In the entries below, how many lines hold the string "closed"? Give only the number.

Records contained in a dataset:
=== Begin Enclosure ===

(** On the table of notes, a row inserted with [RETURNING] is not
    committed: the tool answers with the refusal of the commit, and the
    file is as it was. *)
Example write_query_returning_reports_error :
  @SqliteServer._call_tool ascii_text Notes.engine "write_query"
    (Some [("query", VStr "INSERT INTO notes (body) VALUES ('a') RETURNING id")])
    (mkState ([] : @Db Notes.engine) [] quiet_session)
  = (mkState ([] : @Db Notes.engine) [] quiet_session,
     Return [mkText "text"
               "Error: cannot commit transaction - SQL statements in progress"]).
Proof. vm_compute. reflexivity. Qed.

Lemma write_query_unlisted_not_committed_witness :
  call_tool_journal "write_query"
    (Some [("query", VStr "REPLACE INTO notes VALUES ('a')")]) journal_server
  = (journal_server, Return [mkText "text" "[]"]).
Proof.
  exact (@write_query_unlisted_not_committed ascii_text Journal.engine
           [("query", VStr "REPLACE INTO notes VALUES ('a')")]
           "REPLACE INTO notes VALUES ('a')" journal_server
           (Journal.mkConn [] [("REPLACE INTO notes VALUES ('a')", None)])
           (mkCursor 1 (Return []))
           eq_refl eq_refl eq_refl eq_refl).
Defined.

Lemma create_table_outcome_witness :
  call_tool_journal "create_table"
    (Some [("query", VStr "create table notes (body)")]) journal_server
  = (mkState ([("create table notes (body)", None)] : @Db Journal.engine)
       [] quiet_session,
     Return [mkText "text" "[{'affected_rows': 1}]"]).
Proof.
  exact (eq_trans
           (@create_table_outcome ascii_text Journal.engine
              [("query", VStr "create table notes (body)")]
              "create table notes (body)" journal_server eq_refl)
           eq_refl).
Defined.

Lemma describe_table_missing_name_witness :
  call_tool_journal "describe_table" (Some [("table_name", VInt 0)]) journal_server
  = (journal_server, Return [mkText "text" "Error: Missing 'table_name'"]).
Proof.
  exact (@describe_table_missing_name ascii_text Journal.engine
           (Some [("table_name", VInt 0)]) journal_server
           (or_intror
              (ex_intro _ [("table_name", VInt 0)]
                 (conj eq_refl
                    (or_intror (ex_intro _ (VInt 0) (conj eq_refl eq_refl))))))).
Defined.

Lemma other_tools_leave_memo_witness :
  insights (fst (call_tool_journal "write_query"
                   (Some [("query", VStr "delete from notes")])
                   (mkState ([] : @Db Journal.engine) [VStr "kept"] quiet_session)))
  = [VStr "kept"]
  /\ session (fst (call_tool_journal "write_query"
                     (Some [("query", VStr "delete from notes")])
                     (mkState ([] : @Db Journal.engine) [VStr "kept"] quiet_session)))
     = quiet_session.
Proof.
  apply (@other_tools_leave_memo ascii_text Journal.engine "write_query").
  discriminate.
Defined.

Lemma append_insight_failed_send_witness :
  call_tool_journal "append_insight" (Some [("insight", VStr "late")])
    (mkState ([] : @Db Journal.engine) []
       (mkSession [] [Some (mkExn "BrokenResourceError" "closed"); None]))
  = (mkState ([] : @Db Journal.engine) [VStr "late"] (mkSession [] [None]),
     Return [mkText "text" "Error: closed"]).
Proof.
  exact (@append_insight_failed_send ascii_text Journal.engine
           [("insight", VStr "late")] (VStr "late")
           (mkState ([] : @Db Journal.engine) []
              (mkSession [] [Some (mkExn "BrokenResourceError" "closed"); None]))
           (mkExn "BrokenResourceError" "closed") [None] eq_refl eq_refl).
Defined.

Lemma memo_last_line_counts_witness :
  last_line (@synthesize_memo ascii_text [VStr "a"; VStr "b"; VStr "c"])
  = "3 insights suggest strategic opportunities.".
Proof.
  apply (@memo_last_line_counts ascii_text [VStr "a"; VStr "b"; VStr "c"]).
  simpl. lia.
Defined.

Lemma read_resource_memo_iff_witness :
  snd (@_read_resource ascii_text Journal.engine
         (mkUrl "memo" (Some "insights") "memo://insights/archive?page=2")
         journal_server)
  = Return "No business insights have been recorded yet.".
Proof.
  destruct (@read_resource_memo_iff ascii_text Journal.engine
              (mkUrl "memo" (Some "insights") "memo://insights/archive?page=2")
              journal_server) as [_ [H _]].
  exact (H (conj eq_refl eq_refl)).
Defined.

Lemma get_prompt_returns_iff_witness :
  exists text,
    @SqlitePrompts._get_prompt ascii_text "mcp-demo" (Some [("topic", VStr "")])
    = Return (SqlitePrompts.mkGetPromptResult "Demo for topic: "
                [SqlitePrompts.mkPromptMessage "user" (mkText "text" text)]).
Proof.
  eexists.
  exact (proj1 (@get_prompt_returns_iff ascii_text "mcp-demo"
                  (Some [("topic", VStr "")]))
           [("topic", VStr "")] (VStr "") eq_refl eq_refl eq_refl).
Defined.

Lemma github_search_one_request_witness :
  fst (@GithubServer.github_search ascii_text offline
         (Some "octo") (Some "Lyon") 3 [])
  = [mkRequest "https://api.github.com/search/users"
       [("q", VStr "octo in:login+location:Lyon"); ("per_page", VInt 3)]
       [("Accept", "application/vnd.github.v3+json")] "10.0"].
Proof.
  exact (@github_search_one_request ascii_text offline
           (Some "octo") (Some "Lyon") 3 [] (or_introl eq_refl)).
Defined.

Lemma github_search_network_failure_witness :
  snd (@GithubServer.github_search ascii_text offline (Some "octo") None 5 [])
  = Raise (mkExn "ConnectError" "All connection attempts failed").
Proof.
  exact (@github_search_network_failure ascii_text offline (Some "octo") None 5 []
           (mkExn "ConnectError" "All connection attempts failed")
           (or_introl eq_refl) (fun _ => eq_refl)).
Defined.

Lemma github_search_upstream_error_witness :
  snd (@GithubServer.github_search ascii_text
         (answering (mkResponse 403 "rate limit" (Return VNone)) None)
         None (Some "Lyon") 5 [])
  = Return ("{" ++ String DQUOTE "error" ++ String DQUOTE ": "
            ++ String DQUOTE "GitHub API returned 403: rate limit"
            ++ String DQUOTE "}").
Proof.
  apply (@github_search_upstream_error ascii_text
           (answering (mkResponse 403 "rate limit" (Return VNone)) None)
           None (Some "Lyon") 5 []
           (mkResponse 403 "rate limit" (Return VNone))).
  - right. reflexivity.
  - intros r. reflexivity.
  - discriminate.
Defined.

Lemma github_search_no_items_witness :
  snd (@GithubServer.github_search ascii_text
         (answering (mkResponse 200 "" (Return (VDict [("total_count", VInt 0)])))
            None)
         (Some "octo") None 5 [])
  = Return "[]".
Proof.
  exact (@github_search_no_items ascii_text
           (answering (mkResponse 200 "" (Return (VDict [("total_count", VInt 0)])))
              None)
           (Some "octo") None 5 []
           (mkResponse 200 "" (Return (VDict [("total_count", VInt 0)])))
           [("total_count", VInt 0)]
           (or_introl eq_refl) (fun _ => eq_refl) eq_refl eq_refl eq_refl).
Defined.

Lemma github_search_user_without_login_witness :
  snd (@GithubServer.github_search ascii_text
         (answering
            (mkResponse 200 ""
               (Return (VDict [("items", VList [VDict [("id", VInt 7)]; VNone])])))
            None)
         (Some "octo") None 5 [])
  = Raise (mkExn "KeyError" "'login'").
Proof.
  exact (@github_search_user_without_login ascii_text
           (answering
              (mkResponse 200 ""
                 (Return (VDict [("items", VList [VDict [("id", VInt 7)]; VNone])])))
              None)
           (Some "octo") None 5 []
           (mkResponse 200 ""
              (Return (VDict [("items", VList [VDict [("id", VInt 7)]; VNone])])))
           [("items", VList [VDict [("id", VInt 7)]; VNone])]
           [("id", VInt 7)] [VNone]
           (or_introl eq_refl) (fun _ => eq_refl) eq_refl eq_refl eq_refl eq_refl).
Defined.

Lemma github_search_single_user_witness :
  snd (@GithubServer.github_search ascii_text
         (answering
            (mkResponse 200 ""
               (Return
                  (VDict [("items",
                           VList [VDict [("login", VStr "octo");
                                         ("html_url", VStr "https://github.com/octo")]])])))
            None)
         (Some "octo") None 5 [])
  = Return ("[{" ++ String DQUOTE "login" ++ String DQUOTE ": "
            ++ String DQUOTE "octo" ++ String DQUOTE ", "
            ++ String DQUOTE "url" ++ String DQUOTE ": "
            ++ String DQUOTE "https://github.com/octo" ++ String DQUOTE ", "
            ++ String DQUOTE "score" ++ String DQUOTE ": 0}]").
Proof.
  exact (@github_search_single_user ascii_text
           (answering
              (mkResponse 200 ""
                 (Return
                    (VDict [("items",
                             VList [VDict [("login", VStr "octo");
                                           ("html_url", VStr "https://github.com/octo")]])])))
              None)
           (Some "octo") None 5 []
           (mkResponse 200 ""
              (Return
                 (VDict [("items",
                          VList [VDict [("login", VStr "octo");
                                        ("html_url", VStr "https://github.com/octo")]])])))
           [("items",
             VList [VDict [("login", VStr "octo");
                           ("html_url", VStr "https://github.com/octo")]])]
           [("login", VStr "octo"); ("html_url", VStr "https://github.com/octo")]
           "octo" "https://github.com/octo"
           (or_introl eq_refl) (fun _ => eq_refl) eq_refl eq_refl eq_refl
           eq_refl eq_refl eq_refl).
Defined.

Lemma duckduckgo_answer_not_empty_witness :
  truthy (VStr "Rocq (https://rocq-prover.org)") = true.
Proof.
  exact (@duckduckgo_answer_not_empty ascii_text
           (answering
              (mkResponse 200 ""
                 (Return (VDict [("AbstractText", VStr "Rocq");
                                 ("AbstractURL", VStr "https://rocq-prover.org")])))
              None)
           "rocq" [] (VStr "Rocq (https://rocq-prover.org)") eq_refl).
Defined.

Lemma scan_topics_stops_at_first_text_witness :
  @MultiToolsServer.scan_topics ascii_text
    [VDict [("Name", VStr "Group")]; VDict [("Text", VStr "First")]; VInt 3]
  = Return (Some (VStr "First")).
Proof.
  apply (@scan_topics_stops_at_first_text ascii_text
           [VDict [("Name", VStr "Group")]] [VInt 3]
           (VDict [("Text", VStr "First")]) (VStr "First")).
  - constructor; [split; reflexivity | constructor].
  - reflexivity.
Defined.

Lemma weather_location_not_found_witness :
  @MultiToolsServer.weather ascii_text
    (answering (mkResponse 200 "" (Return (VDict [("results", VList [])]))) None)
    int_format "Atlantis" []
  = ([mkRequest "https://geocoding-api.open-meteo.com/v1/search"
        [("name", VStr "Atlantis"); ("count", VInt 1)] [] "10.0"],
     Return ("❌ Location not found: " ++ "Atlantis")).
Proof.
  exact (@weather_location_not_found ascii_text
           (answering (mkResponse 200 "" (Return (VDict [("results", VList [])])))
              None)
           int_format "Atlantis" []
           (mkResponse 200 "" (Return (VDict [("results", VList [])])))
           [("results", VList [])] eq_refl eq_refl
           (or_intror (ex_intro _ (VList []) (conj eq_refl eq_refl)))).
Defined.

Lemma main_ignores_after_quit_witness :
  @ChatClient.main ascii_text ascii_case echo_agent plain_terminal
    ["hello"; " EXIT "; "more"]
  = @ChatClient.main ascii_text ascii_case echo_agent plain_terminal
      ["hello"; " EXIT "].
Proof.
  exact (@main_ignores_after_quit ascii_text ascii_case echo_agent plain_terminal
           ["hello"] ["more"] " EXIT " eq_refl).
Defined.

Lemma main_ends_when_agent_raises_witness :
  exists events,
    @ChatClient.main ascii_text ascii_case (tiring_agent 1) plain_terminal
      [" hello"; "again "; "more"]
    = ((events ++ [Asked "again"])%list,
       Raise (mkExn "ModelHTTPError" "status_code: 429"))
    /\ asked events = ["hello"].
Proof.
  exact (@main_ends_when_agent_raises ascii_text ascii_case (tiring_agent 1)
           plain_terminal [" hello"] ["more"] "again "
           (mkExn "ModelHTTPError" "status_code: 429")
           (conj (fun _ => eq_refl) (fun _ _ => eq_refl))
           eq_refl eq_refl eq_refl).
Defined.

Lemma main_asks_in_order_witness :
  asked (fst (@ChatClient.main ascii_text ascii_case echo_agent plain_terminal
                [" one "; "two"; ""; "three"]))
  = ["one"; "two"]
  /\ snd (@ChatClient.main ascii_text ascii_case echo_agent plain_terminal
            [" one "; "two"; ""; "three"])
     = Return tt.
Proof.
  exact (@main_asks_in_order ascii_text ascii_case echo_agent plain_terminal
           [" one "; "two"; ""; "three"]
           (conj (fun _ => eq_refl) (fun _ _ => eq_refl))
           (fun _ text => ex_intro _ text eq_refl)).
Defined.

(** A line that cannot be decoded ends the client with the exception of
    [input]; the end of the input, and a [print] that fails, are not taken
    for it. *)
Example main_input_failure :
  @ChatClient.main ascii_text ascii_case echo_agent garbled_terminal
    ["hello"; "more"]
  = ([Printed ChatClient.banner; Prompted "You: "; Asked "hello";
      Printed "Bot: hello"; Prompted "You: "],
     Raise (mkExn "UnicodeDecodeError"
              "'utf-8' codec can't decode byte 0xff in position 0: invalid start byte")).
Proof. reflexivity. Qed.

=== End Enclosure ===

ANSWER BOX
4